Collected data entries
(** * The quad decoding engine of [decoder.go]

    A shallow embedding of the decoder facade ([NewTripleDecoder],
    [NewQuadDecoder], [Decode], [DecodeAll]), of the token lookahead buffer
    ([next], [peek]) and of the error plumbing ([recover], [expect1As],
    [expectAs], [errorf], [unexpected]), followed by the properties the
    specification states about them.

    Go methods on [*QuadDecoder] mutate the receiver and may panic; they are
    embedded as functions [QuadDecoder -> res A * QuadDecoder], the second
    component being the receiver as the call leaves it. *)

From Stdlib Require Import ZArith List String Ascii Bool Lia.
From Stdlib Require Import DecimalString.
Import ListNotations.
Local Open Scope string_scope.
Local Open Scope Z_scope.

(* ================================================================== *)
(** * Data model *)

(** Modelled from the spec: the declaration of [tokenType] is not part of
    [decoder.go]; the source only names [tokenError].  The kinds are those
    the spec lists for a Token: IRI-ref, blank-node-label, literal,
    language-tag, datatype marker, dot, whitespace/comment, end-of-input and
    lexical-error. *)
Inductive tokenType : Set :=
| tokenEOF          (* end-of-input *)
| tokenEOL          (* whitespace / comment *)
| tokenError        (* lexical-error; [text] carries the diagnostic *)
| tokenIRIAbs       (* IRI-ref *)
| tokenBNode        (* blank-node-label *)
| tokenLiteral      (* literal *)
| tokenLangMarker   (* language-tag suffix of a literal *)
| tokenDataTypeMarker (* datatype suffix of a literal; an IRI-ref follows *)
| tokenDot.         (* statement end *)

Definition tokenType_eqb (a b : tokenType) : bool :=
  match a, b with
  | tokenEOF, tokenEOF | tokenEOL, tokenEOL | tokenError, tokenError
  | tokenIRIAbs, tokenIRIAbs | tokenBNode, tokenBNode
  | tokenLiteral, tokenLiteral | tokenLangMarker, tokenLangMarker
  | tokenDataTypeMarker, tokenDataTypeMarker | tokenDot, tokenDot => true
  | _, _ => false
  end.

(** Modelled from the spec: the [token] struct is declared outside
    [decoder.go]; the source reads its fields [typ], [line], [col] and
    [text].  [line] and [col] are Go [int]s; the decoder only prints them,
    so no arithmetic (and no wrap-around) is ever performed on them. *)
Record token : Set := mkToken {
  typ  : tokenType;
  line : Z;
  col  : Z;
  text : string
}.

(** The zero value of [token], which fills a fresh [[3]token] array.
    [tokenType] is an enumeration whose zero value is taken to be the first
    kind. *)
Definition zeroToken : token := mkToken tokenEOF 0 0 "".

(** Modelled from the spec: the lexer is a black box exposing
    [nextToken() -> Token], monotonically advancing and never rewinding.  A
    deterministic lexer over a fixed reader is determined by the sequence of
    tokens it hands out, so a lexer is that sequence together with a cursor;
    each [nextToken] call moves the cursor by one. *)
Record lexer : Type := mkLexer {
  source : nat -> token;
  pos    : nat
}.

Definition nextToken (lx : lexer) : token * lexer :=
  (source lx (pos lx), mkLexer (source lx) (S (pos lx))).

(** [newLineLexer(r)]: the reader [r] is represented by the token sequence
    the lexer produces from it. *)
Definition Reader : Type := nat -> token.

Definition newLineLexer (r : Reader) : lexer := mkLexer r 0.

(** Modelled from the spec: [Format] is the closed enumeration
    {NTriples, NQuads, Turtle, RDFXML}; its declaration is outside
    [decoder.go], which names [FormatNT], [FormatRDFXML] and [FormatTTL]. *)
Inductive Format : Set := FormatNT | FormatNQ | FormatRDFXML | FormatTTL.

(** Modelled from the spec: the term model.  A Term is an IRI, a Blank node
    or a Literal with an optional language tag and an optional datatype
    IRI (the empty string stands for an absent one). *)
Inductive Term : Set :=
| IRI (str : string)
| Blank (id : string)
| Literal (val : string) (lang : string) (datatype : string).

(** [Context] is the Go interface of terms that may name a graph. *)
Definition Context : Set := Term.

(** Modelled from the spec: a Quad is a Triple plus a Context.  The four
    fields are Go interface values; [None] is the nil interface of the zero
    [Quad]. *)
Record Quad : Set := mkQuad {
  Subj : option Term;
  Pred : option Term;
  Obj  : option Term;
  Ctx  : option Context
}.

Definition zeroQuad : Quad := mkQuad None None None None.

(** Go [error] values that occur in the decoder: the sentinel [io.EOF] and
    the values built by [fmt.Errorf], which carry their message. *)
Inductive error : Set :=
| io_EOF
| fmt_error (msg : string).

Definition Error (e : error) : string :=
  match e with
  | io_EOF => "EOF"
  | fmt_error msg => msg
  end.

(** [err != io.EOF] on an [error] interface; [None] is the nil error. *)
Definition is_EOF (err : option error) : bool :=
  match err with
  | Some io_EOF => true
  | _ => false
  end.

(** Values a panic can carry in this code: an ordinary [error] (from
    [panic(fmt.Errorf(...))]), or a [runtime.Error] raised by the Go runtime
    (here: an array index out of range). *)
Inductive panic_value : Set :=
| PanicError (e : error)
| PanicRuntime (msg : string).

(** The outcome of a call: a normal return or a panic unwinding the stack. *)
Inductive res (A : Type) : Type :=
| Ret (a : A)
| Panic (p : panic_value).
Arguments Ret {A} a.
Arguments Panic {A} p.

(** The [[3]token] array: a fixed-size value with exactly three slots. *)
Record tokens3 : Type := mkTokens {
  slot0 : token;
  slot1 : token;
  slot2 : token
}.

(** [a[i]]: indexing a [[3]token] with a run-time [int]; the Go runtime
    panics when [i] is outside [0..2]. *)
Definition index (a : tokens3) (i : Z) : option token :=
  if i =? 0 then Some (slot0 a)
  else if i =? 1 then Some (slot1 a)
  else if i =? 2 then Some (slot2 a)
  else None.

(** [a[0] = t] *)
Definition store0 (a : tokens3) (t : token) : tokens3 :=
  mkTokens t (slot1 a) (slot2 a).

Record QuadDecoder : Type := mkQuadDecoder {
  l            : lexer;
  format       : Format;
  DefaultGraph : Context;
  tokens       : tokens3;
  peekCount    : Z
}.

(* ================================================================== *)
(** * The monad of decoder methods *)

Definition M (A : Type) : Type := QuadDecoder -> res A * QuadDecoder.

Definition ret {A} (a : A) : M A := fun d => (Ret a, d).

Definition bind {A B} (m : M A) (k : A -> M B) : M B :=
  fun d =>
    match m d with
    | (Ret a, d') => k a d'
    | (Panic p, d') => (Panic p, d')
    end.

Definition panic {A} (p : panic_value) : M A := fun d => (Panic p, d).

Declare Scope go_scope.
Delimit Scope go_scope with go.
Notation "x <- m ;; k" := (bind m (fun x => k))
  (at level 100, m at next level, right associativity) : go_scope.
Notation "m ;;; k" := (bind m (fun _ => k))
  (at level 100, right associativity) : go_scope.
Local Open Scope go_scope.

Definition index_out_of_range : panic_value :=
  PanicRuntime "index out of range".

(* ================================================================== *)
(** * Token lookahead buffer *)

(** [NewQuadDecoder(r, f)]: a struct literal; [tokens] and [peekCount] take
    their zero values.  Nothing in it can panic. *)
Definition NewQuadDecoder (r : Reader) (f : Format) : QuadDecoder :=
  {| l := newLineLexer r;
     format := f;
     DefaultGraph := Blank "_:defaultGraph";
     tokens := mkTokens zeroToken zeroToken zeroToken;
     peekCount := 0 |}.

(** [next]: [peekCount--] is only executed when [peekCount > 0], so the
    64-bit decrement cannot wrap. *)
Definition next : M token := fun d =>
  let d1 :=
    if 0 <? peekCount d then
      {| l := l d; format := format d; DefaultGraph := DefaultGraph d;
         tokens := tokens d; peekCount := peekCount d - 1 |}
    else
      let (t, lx) := nextToken (l d) in
      {| l := lx; format := format d; DefaultGraph := DefaultGraph d;
         tokens := store0 (tokens d) t; peekCount := peekCount d |} in
  match index (tokens d1) (peekCount d1) with
  | Some t => (Ret t, d1)
  | None => (Panic index_out_of_range, d1)
  end.

Definition peek : M token := fun d =>
  if 0 <? peekCount d then
    match index (tokens d) (peekCount d - 1) with
    | Some t => (Ret t, d)
    | None => (Panic index_out_of_range, d)
    end
  else
    let (t, lx) := nextToken (l d) in
    let d1 :=
      {| l := lx; format := format d; DefaultGraph := DefaultGraph d;
         tokens := store0 (tokens d) t; peekCount := 1 |} in
    (Ret (slot0 (tokens d1)), d1).

(** A buffer operation, and the run of a sequence of them from a decoder
    state; [None] when one of the calls panics. *)
Inductive op : Set := OpNext | OpPeek.

Definition exec (o : op) : M token :=
  match o with
  | OpNext => next
  | OpPeek => peek
  end.

Fixpoint run (ops : list op) (d : QuadDecoder) : option QuadDecoder :=
  match ops with
  | [] => Some d
  | o :: ops' =>
      match exec o d with
      | (Ret _, d') => run ops' d'
      | (Panic _, _) => None
      end
  end.

(** [n] successive [peek] calls with nothing in between: the tokens they
    return, and the state they leave. *)
Fixpoint peeks (n : nat) (d : QuadDecoder) : list (res token) * QuadDecoder :=
  match n with
  | O => ([], d)
  | S n' =>
      let (r, d') := peek d in
      let (rs, d'') := peeks n' d' in
      (r :: rs, d'')
  end.

(* ================================================================== *)
(** * Formatting and error plumbing *)

Section Engine.

(** The rendering of a token kind under [%v] and of a [Format] under [%s]:
    the declarations of the two types (and of their [String] methods, if
    any) are outside [decoder.go]. *)
Variable tokenType_String : tokenType -> string.
Variable Format_String : Format -> string.

Inductive fmt_arg : Set :=
| ArgInt (z : Z)
| ArgString (s : string)
| ArgTokenType (t : tokenType)
| ArgFormat (f : Format).

(** [%d] on an [int]: its decimal digits, with a leading minus sign when
    negative. *)
Definition decimal (z : Z) : string := NilZero.string_of_int (Z.to_int z).

(** One verb of package [fmt] applied to one operand, for the verbs and
    operand types the decoder uses; any other pairing is rendered as a
    bad-verb marker. *)
Definition format_verb (v : ascii) (a : fmt_arg) : string :=
  match a with
  | ArgInt z =>
      if (Ascii.eqb v "d" || Ascii.eqb v "v")%bool then decimal z
      else "%!" ++ String v "(int)"
  | ArgString s =>
      if (Ascii.eqb v "s" || Ascii.eqb v "v")%bool then s
      else "%!" ++ String v "(string)"
  | ArgTokenType t =>
      if Ascii.eqb v "v" then tokenType_String t
      else "%!" ++ String v "(rdf.tokenType)"
  | ArgFormat f =>
      if (Ascii.eqb v "s" || Ascii.eqb v "v")%bool then Format_String f
      else "%!" ++ String v "(rdf.Format)"
  end.

(** [fmt.Sprintf]: literal text is copied, [%%] is a percent sign, every
    other [%c] consumes one operand. *)
Fixpoint Sprintf (format : string) (args : list fmt_arg) : string :=
  match format with
  | EmptyString =>
      match args with
      | [] => ""
      | _ :: _ => "%!(EXTRA)"
      end
  | String c rest =>
      if Ascii.eqb c "%" then
        match rest with
        | EmptyString => "%!(NOVERB)"
        | String v rest' =>
            if Ascii.eqb v "%" then String "%" (Sprintf rest' args)
            else
              match args with
              | [] => "%!" ++ String v "(MISSING)" ++ Sprintf rest' []
              | a :: args' => format_verb v a ++ Sprintf rest' args'
              end
        end
      else String c (Sprintf rest args)
  end.

Definition Errorf (format : string) (args : list fmt_arg) : error :=
  fmt_error (Sprintf format args).

(** [errorf] formats the error and terminates parsing. *)
Definition errorf (format : string) (args : list fmt_arg) : M unit :=
  let format := Sprintf "%s" [ArgString format] in
  panic (PanicError (Errorf format args)).

(** [unexpected] complains about the given token and terminates parsing. *)
Definition unexpected (t : token) (context : string) : M unit :=
  errorf "%d:%d unexpected %v as %s"
         [ArgInt (line t); ArgInt (col t); ArgTokenType (typ t);
          ArgString context].

(** [expect1As] consumes the next token and guarantees that it has the
    expected type. *)
Definition expect1As (context : string) (expected : tokenType) : M token :=
  t <- next ;;
  (if negb (tokenType_eqb (typ t) expected) then
     if tokenType_eqb (typ t) tokenError then
       errorf "%d:%d: syntax error: %s"
              [ArgInt (line t); ArgInt (col t); ArgString (text t)]
     else unexpected t context
   else ret tt) ;;;
  ret t.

## WHAT THE TASK REQUIRES
A verbatim transcription is needed of the lines above, starting at the line with "fmt_error msg => msg" and ending at the line with "PanicError (e : error)", both included, and of nothing else.

## RESPONSE
  | fmt_error msg => msg
  end.

(** [err != io.EOF] on an [error] interface; [None] is the nil error. *)
Definition is_EOF (err : option error) : bool :=
  match err with
  | Some io_EOF => true
  | _ => false
  end.

(** Values a panic can carry in this code: an ordinary [error] (from
    [panic(fmt.Errorf(...))]), or a [runtime.Error] raised by the Go runtime
    (here: an array index out of range). *)
Inductive panic_value : Set :=
| PanicError (e : error)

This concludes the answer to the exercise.